Item 1 Name and Address of Company

Cloud Nine Education Group Ltd. (the “ Company ”) Suite 610, 700 West Pender Street Vancouver, British Columbia V6C 1G8

Item 2 Date of Material Change

February 5, 2021

Item 3 News Release

The news release dated February 5, 2021 was disseminated via Stockwatch.

Item 4 Summary of Material Change

The Company announced that it has closed the second tranche of its on-brokered private placement for additional 3,211,641 units and additional gross proceeds of $963,492 (the “Offering”). The Company has raised an aggregate of $2,834,192 under the first and second tranches of the Offering.

Item 5 Full Description of Material Change.

  • 5.1 Full Description of Material Change

See the attached news release for a full description of the material change.

  • 5.2 Disclosure for Restructuring Transactions

Not applicable.

Item 6 Reliance on subsection 7.1(2) of National Instrument 51-102

Not applicable.

Item 7 Omitted Information

None.

Item 8 Executive Officer

Allan Larmour, President and Chief Executive Officer Telephone: 778-240-7724

Item 9 Date of Report

February 5, 2021

CLOUD NINE EDUCATION GROUP LTD.

Suite 610, 700 West Pender Street Vancouver, British Columbia V6C 1G8

CSE: CNI

NEWS RELEASE

Cloud Nine Closes Second Tranche of Non-Brokered Private Placement

Vancouver, B.C., February 5, 2021 – Cloud Nine Education Group Ltd. (CSE:CNI) ("Cloud Nine" or the "Company") is pleased to announce that it has closed the second tranche of its non-brokered private placement for additional 3,211,641 units (each, a “Unit”) and additional gross proceeds of $963,492 (the “Offering”).

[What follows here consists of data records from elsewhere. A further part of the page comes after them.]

(* ===== verification/ConfigMapMaterial.v ===== *)
(** internal/configmapmaterial/material.go: the canonical JSON of a ConfigMap and
    its hash. *)
From S2P Require Import Prelude GoStrings GoCrypto GoUtf8 GoMap GoJson GoJsonFacts.

Definition SyncContentHashAnnotationKey : string := "accord.io/sync-content-hash".
Definition InventoryLabelKey : string := "accord.io/inventory".
Definition InventoryLabelValue : string := "true".

(** A [map[string]string]: [None] is the nil map, otherwise an association list in
    ascending order of the keys. *)
Abbreviation strmap := (list (string * string)).

(** The fields of [corev1.ConfigMap] the package reads. *)
Record ConfigMap := CM {
  Namespace : string;
  Name : string;
  Labels : option strmap;
  Annotations : option strmap;
  Data : option strmap
}.

Record configMapCanonical := Canonical {
  APIVersion : string;
  Kind : string;
  MetaNamespace : string;
  MetaName : string;
  MetaLabels : option strmap;
  MetaAnnotations : option strmap;
  CData : option strmap
}.

Definition materialView (cm : ConfigMap) : ConfigMap :=
  CM (Namespace cm) (Name cm) (Labels cm)
     (amap_delete SyncContentHashAnnotationKey <$> Annotations cm) (Data cm).

(** [if len(m) > 0 { field = m }], from a nil field. *)
Definition if_nonempty (m : option strmap) : option strmap :=
  match m with Some ((_ :: _) as l) => Some l | _ => None end.

(** The encoding of a map, and of a field with [omitempty]. *)
Definition json_of_map (m : strmap) : json string := JObj (map (λ kv, (kv.1, JStr kv.2)) m).
Definition omitempty (key : string) (m : option strmap) : list (string * json string) :=
  match m with Some ((_ :: _) as l) => [(key, json_of_map l)] | _ => [] end.

(** What [json.Marshal] encodes a [configMapCanonical] as. *)
Definition canonical_value (c : configMapCanonical) : json string :=
  JObj ([("apiVersion", JStr (APIVersion c)); ("kind", JStr (Kind c));
         ("metadata", JObj ([("namespace", JStr (MetaNamespace c)); ("name", JStr (MetaName c))]
            ++ omitempty "labels" (MetaLabels c) ++ omitempty "annotations" (MetaAnnotations c)))]
        ++ omitempty "data" (CData c)).

Definition canonicalOf (cm : ConfigMap) : configMapCanonical :=
  let v := materialView cm in
  Canonical "v1" "ConfigMap" (Namespace v) (Name v) (if_nonempty (Labels v))
    (if_nonempty (Annotations v)) (if_nonempty (Data v)).

Definition MaterialCanonicalJSON (cm : ConfigMap) : result string :=
  Ok (print_json (canonical_value (canonicalOf cm))).

Definition MaterialSHA256Hex (cm : ConfigMap) : result string :=
  b ← wrap_err "failed to marshal canonical ConfigMap" (MaterialCanonicalJSON cm);
  Ok (hex_EncodeToString (sha256_Sum256 b)).

(** ** The material of a ConfigMap *)

(** A nil map and an empty one are the same material. *)
Definition or_empty (m : option strmap) : strmap := default [] m.

(** What the canonical JSON is a function of. *)
Definition material (cm : ConfigMap) : string * string * strmap * strmap * strmap :=
  (Namespace cm, Name cm, or_empty (Labels cm),
   amap_delete SyncContentHashAnnotationKey (or_empty (Annotations cm)), or_empty (Data cm)).

(** Every string is valid UTF-8, which the API server guarantees. *)
Definition map_valid (m : strmap) : bool := forallb (λ kv, utf8_valid kv.1 && utf8_valid kv.2) m.
Definition cm_valid (cm : ConfigMap) : bool :=
  utf8_valid (Namespace cm) && utf8_valid (Name cm) && map_valid (or_empty (Labels cm)) &&
  map_valid (or_empty (Annotations cm)) && map_valid (or_empty (Data cm)).

Lemma if_nonempty_or_empty m : or_empty (if_nonempty m) = or_empty m.
Proof. by destruct m as [[|]|]. Qed.

Lemma omitempty_if key m : omitempty key (if_nonempty m) = omitempty key (Some (or_empty m)).
Proof. by destruct m as [[|]|]. Qed.

Lemma or_empty_delete k m : or_empty (amap_delete k <$> m) = amap_delete k (or_empty m).
Proof. by destruct m. Qed.

Lemma json_of_map_inj m n : json_of_map m = json_of_map n → m = n.
Proof.
  unfold json_of_map. intros [= H]. revert n H.
  induction m as [|[k v] m IH]; intros [|[k' v'] n]; try done. intros [= -> -> H]. by rewrite (IH n).
Qed.

Lemma map_valid_wf d m : (d < maxNestingDepth)%Z → map_valid m = true → json_wf d (json_of_map m) = true.
Proof.
  intros Hd%Z.ltb_lt Hm. unfold json_of_map. cbn [json_wf]. rewrite Hd. cbn [andb].
  induction m as [|[k v] m IH]; [done|]. cbn [map_valid forallb map fst snd] in *.
  apply andb_true_iff in Hm as [Hkv Hm]. rewrite (IH Hm), andb_true_r. done.
Qed.

Lemma omitempty_wf d key m :
  (d < maxNestingDepth)%Z → utf8_valid key = true → map_valid m = true →
  forallb (λ kv, utf8_valid kv.1 && json_wf d kv.2) (omitempty key (Some m)) = true.
Proof.
  intros Hd Hk Hm. destruct m as [|kv m]; [done|]. cbn [omitempty forallb fst snd].
  by rewrite Hk, map_valid_wf.
Qed.

(** The value the canonical JSON prints, from the material. *)
Definition material_value (t : string * string * strmap * strmap * strmap) : json string :=
  let '(ns, name, labels, annotations, data) := t in
  JObj ([("apiVersion", JStr "v1"); ("kind", JStr "ConfigMap");
         ("metadata", JObj ([("namespace", JStr ns); ("name", JStr name)]
            ++ omitempty "labels" (Some labels) ++ omitempty "annotations" (Some annotations)))]
        ++ omitempty "data" (Some data)).

Lemma canonical_material cm : canonical_value (canonicalOf cm) = material_value (material cm).
Proof.
  unfold canonical_value, canonicalOf, material_value, material. cbn -[omitempty amap_delete].
  rewrite !omitempty_if. by rewrite or_empty_delete.
Qed.

Lemma omitempty_inj k m n l l' :
  ((∃ kv t, l = kv :: t ∧ kv.1 = k) → False) → ((∃ kv t, l' = kv :: t ∧ kv.1 = k) → False) →
  omitempty k (Some m) ++ l = omitempty k (Some n) ++ l' → m = n ∧ l = l'.
Proof.
  intros Hl Hl'. destruct m as [|a m], n as [|b n]; cbn [omitempty app].
  - done.
  - intros ->. destruct Hl. by do 2 eexists.
  - intros <-. destruct Hl'. by do 2 eexists.
  - remember (json_of_map (a :: m)) as x eqn:Hx. remember (json_of_map (b :: n)) as y eqn:Hy.
    intros [= -> ->]. split; [|done]. apply json_of_map_inj. congruence.
Qed.

Lemma omitempty_head k k' m : k ≠ k' →
  (∃ kv t, omitempty k (Some m) = kv :: t ∧ kv.1 = k') → False.
Proof. intros Hk (kv & t & Heq & Hkv). destruct m as [|a m]; [done|]. cbn in Heq. by injection Heq as <- _. Qed.

#[local] Opaque omitempty.
Lemma material_value_inj t u : material_value t = material_value u → t = u.
Proof.
  destruct t as [[[[ns nm] lb] an] da], u as [[[[ns' nm'] lb'] an'] da'].
  unfold material_value. intros H. injection H as <- <- Hmeta Hdata.
  apply (omitempty_inj "labels") in Hmeta as [<- Hann];
    [|by apply omitempty_head|by apply omitempty_head].
  rewrite <- (app_nil_r (omitempty "annotations" (Some an))) in Hann.
  rewrite <- (app_nil_r (omitempty "annotations" (Some an'))) in Hann.
  apply (omitempty_inj "annotations") in Hann as [<- _]; [|by intros (?&?&?&?)|by intros (?&?&?&?)].
  rewrite <- (app_nil_r (omitempty "data" (Some da))) in Hdata.
  rewrite <- (app_nil_r (omitempty "data" (Some da'))) in Hdata.
  apply (omitempty_inj "data") in Hdata as [<- _]; [done|by intros (?&?&?&?)|by intros (?&?&?&?)].
Qed.
#[local] Transparent omitempty.

Lemma amap_delete_valid k m : map_valid m = true → map_valid (amap_delete k m) = true.
Proof.
  unfold map_valid. rewrite !forallb_forall. setoid_rewrite <- list_elem_of_In.
  rewrite <- !Forall_forall. apply Forall_delete.
Qed.

Lemma material_value_wf cm : cm_valid cm = true → json_wf 0 (material_value (material cm)) = true.
Proof.
  unfold cm_valid, material, material_value. rewrite !andb_true_iff.
  intros ((((Hns & Hnm) & Hl) & Ha) & Hd). cbn -[omitempty maxNestingDepth amap_delete Z.add].
  rewrite !forallb_app, !omitempty_wf by (try done; by apply amap_delete_valid).
  cbn -[maxNestingDepth amap_delete]. by rewrite Hns, Hnm.
Qed.

Lemma canonical_json_inj cm cm' :
  cm_valid cm = true → cm_valid cm' = true →
  MaterialCanonicalJSON cm = MaterialCanonicalJSON cm' → material cm = material cm'.
Proof.
  intros Hv%material_value_wf Hv'%material_value_wf. unfold MaterialCanonicalJSON.
  rewrite !canonical_material. intros H. apply material_value_inj, print_json_inj; [done..|].
  congruence.
Qed.

Lemma material_json cm cm' :
  material cm = material cm' → MaterialCanonicalJSON cm = MaterialCanonicalJSON cm'.
Proof. intros H. unfold MaterialCanonicalJSON. by rewrite !canonical_material, H. Qed.

Lemma material_set_annotation cm v :
  material (CM (Namespace cm) (Name cm) (Labels cm)
    (Some (amap_set SyncContentHashAnnotationKey v (or_empty (Annotations cm)))) (Data cm))
  = material cm.
Proof. unfold material. cbn -[amap_delete amap_set]. by rewrite amap_delete_set. Qed.

Lemma MaterialSHA256Hex_eq cm :
  MaterialSHA256Hex cm = Ok (hex_EncodeToString (sha256_Sum256
    (print_json (canonical_value (canonicalOf cm))))).
Proof. done. Qed.

(** The canonical JSON never fails and is exactly as fine as the material of
    the ConfigMap: two ConfigMaps have the same canonical JSON if and only if
    they agree on namespace, name, labels, data and on all annotations but the
    sync-content-hash one, a nil map counting as an empty one. *)
Theorem MaterialCanonicalJSON_material cm cm' :
  cm_valid cm = true → cm_valid cm' = true →
  is_ok (MaterialCanonicalJSON cm) = true ∧
  (MaterialCanonicalJSON cm = MaterialCanonicalJSON cm' ↔ material cm = material cm').
Proof.
  intros Hv Hv'. split; [done|]. split; [by apply canonical_json_inj|].
  apply material_json.
Qed.

(** The hash is 64 lower-case hexadecimal digits; it does not change when the
    sync-content-hash annotation is set, changed or removed; and two ConfigMaps
    with the same hash have the same material unless their canonical JSON is a
    collision of SHA-256. *)
Theorem MaterialSHA256Hex_correct cm cm' h :
  cm_valid cm = true → cm_valid cm' = true → MaterialSHA256Hex cm = Ok h →
  String.length h = 64 ∧ str_forallb lower_hex h = true ∧
  (material cm = material cm' → MaterialSHA256Hex cm' = Ok h) ∧
  (∀ v, MaterialSHA256Hex (CM (Namespace cm) (Name cm) (Labels cm)
          (Some (amap_set SyncContentHashAnnotationKey v (or_empty (Annotations cm)))) (Data cm))
        = Ok h) ∧
  (MaterialSHA256Hex cm' = Ok h → material cm = material cm' ∨
     ∃ j j', MaterialCanonicalJSON cm = Ok j ∧ MaterialCanonicalJSON cm' = Ok j' ∧
       j ≠ j' ∧ sha256_Sum256 j = sha256_Sum256 j').
Proof.
  intros Hv Hv' Hh. pose proof Hh as Hh'. rewrite MaterialSHA256Hex_eq in Hh'.
  apply Ok_inj in Hh' as <-.
  rewrite hex_encode_length, sha256_length. split; [done|]. split; [apply hex_encode_lower|].
  assert (Hsame : ∀ cm2, material cm = material cm2 → MaterialSHA256Hex cm2 = MaterialSHA256Hex cm).
  { intros cm2 H%material_json. unfold MaterialSHA256Hex. by rewrite H. }
  split; [intros H; by rewrite (Hsame _ H)|]. split.
  - intros v. rewrite Hsame; [done|]. by rewrite material_set_annotation.
  - rewrite MaterialSHA256Hex_eq. intros H%Ok_inj%hex_encode_inj.
    destruct (decide (MaterialCanonicalJSON cm = MaterialCanonicalJSON cm')) as [E|E].
    + left. by apply canonical_json_inj.
    + right. do 2 eexists. split; [done|]. split; [done|]. split; [|done].
      intros E'. apply E. unfold MaterialCanonicalJSON. by rewrite E'.
Qed.

(** ** Witnesses *)

Definition sample_cm : ConfigMap :=
  CM "team-a" "settings" None (Some [(SyncContentHashAnnotationKey, "0f")]) (Some [("k", "<v>")]).
Definition sample_cm' : ConfigMap :=
  CM "team-a" "settings" (Some []) None (Some [("k", "<v>")]).

Lemma MaterialCanonicalJSON_material_witness :
  cm_valid sample_cm = true ∧
  (MaterialCanonicalJSON sample_cm = MaterialCanonicalJSON sample_cm' ↔
   material sample_cm = material sample_cm').
Proof.
  split; [reflexivity|].
  exact (proj2 (MaterialCanonicalJSON_material sample_cm sample_cm' eq_refl eq_refl)).
Defined.

Lemma MaterialSHA256Hex_correct_witness :
  ∃ h, MaterialSHA256Hex sample_cm = Ok h ∧ MaterialSHA256Hex sample_cm' = Ok h ∧
       String.length h = 64.
Proof.
  eexists. split; [apply MaterialSHA256Hex_eq|].
  pose proof (MaterialSHA256Hex_correct sample_cm sample_cm' _ eq_refl eq_refl
    (MaterialSHA256Hex_eq sample_cm)) as (Hlen & _ & Hsame & _).
  split; [apply Hsame; reflexivity|exact Hlen].
Defined.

The Company has raised an aggregate of $2,834,192 under the first and second tranches of the Offering.

Each Unit consists of one (1) common share in the capital of the Company (each, a “Share”) and one-half (½) of one (1) transferable common share purchase warrant (each, a “Warrant”). Each whole Warrant entitles the holder to acquire one (1) Share at a price of $0.75 per Share for a period of twelve (12) months following the date of closing of the Offering.

The net proceeds from the Offering are expected to be used to fund the Company’s general working capital.

In connection with the Offering, the Company shall pay to an eligible person, a finder’s fee of $5,391 and issue 7,188 finder’s warrants (the “Finder’s Warrant”). The Finder’s Warrants are non-transferable and exercisable on the same terms as the Warrants issued under the Offering.

All securities to be issued pursuant to the Offering will be subject to a four (4) month and one (1) day hold period in accordance with applicable Canadian securities laws.

None of the foregoing securities will be registered under the United States Securities Act of 1933, as amended (the “1933 Act”), and none of them may be offered or sold in the United States absent registration or an applicable exemption from the registration requirements of the 1933 Act. This news release shall not constitute an offer to sell or a solicitation of an offer to buy nor shall there be any sale of the securities in any state where such offer, solicitation, or sale would be unlawful.

ON BEHALF OF THE BOARD

Cloud Nine Education Group Ltd.

Allan Larmour

CEO

Neither the Canadian Securities Exchange nor its regulation services provider accepts responsibility for the adequacy of accuracy of this release. No stock exchange, securities commission or other regulatory authority has approved or disapproved the information contain herein.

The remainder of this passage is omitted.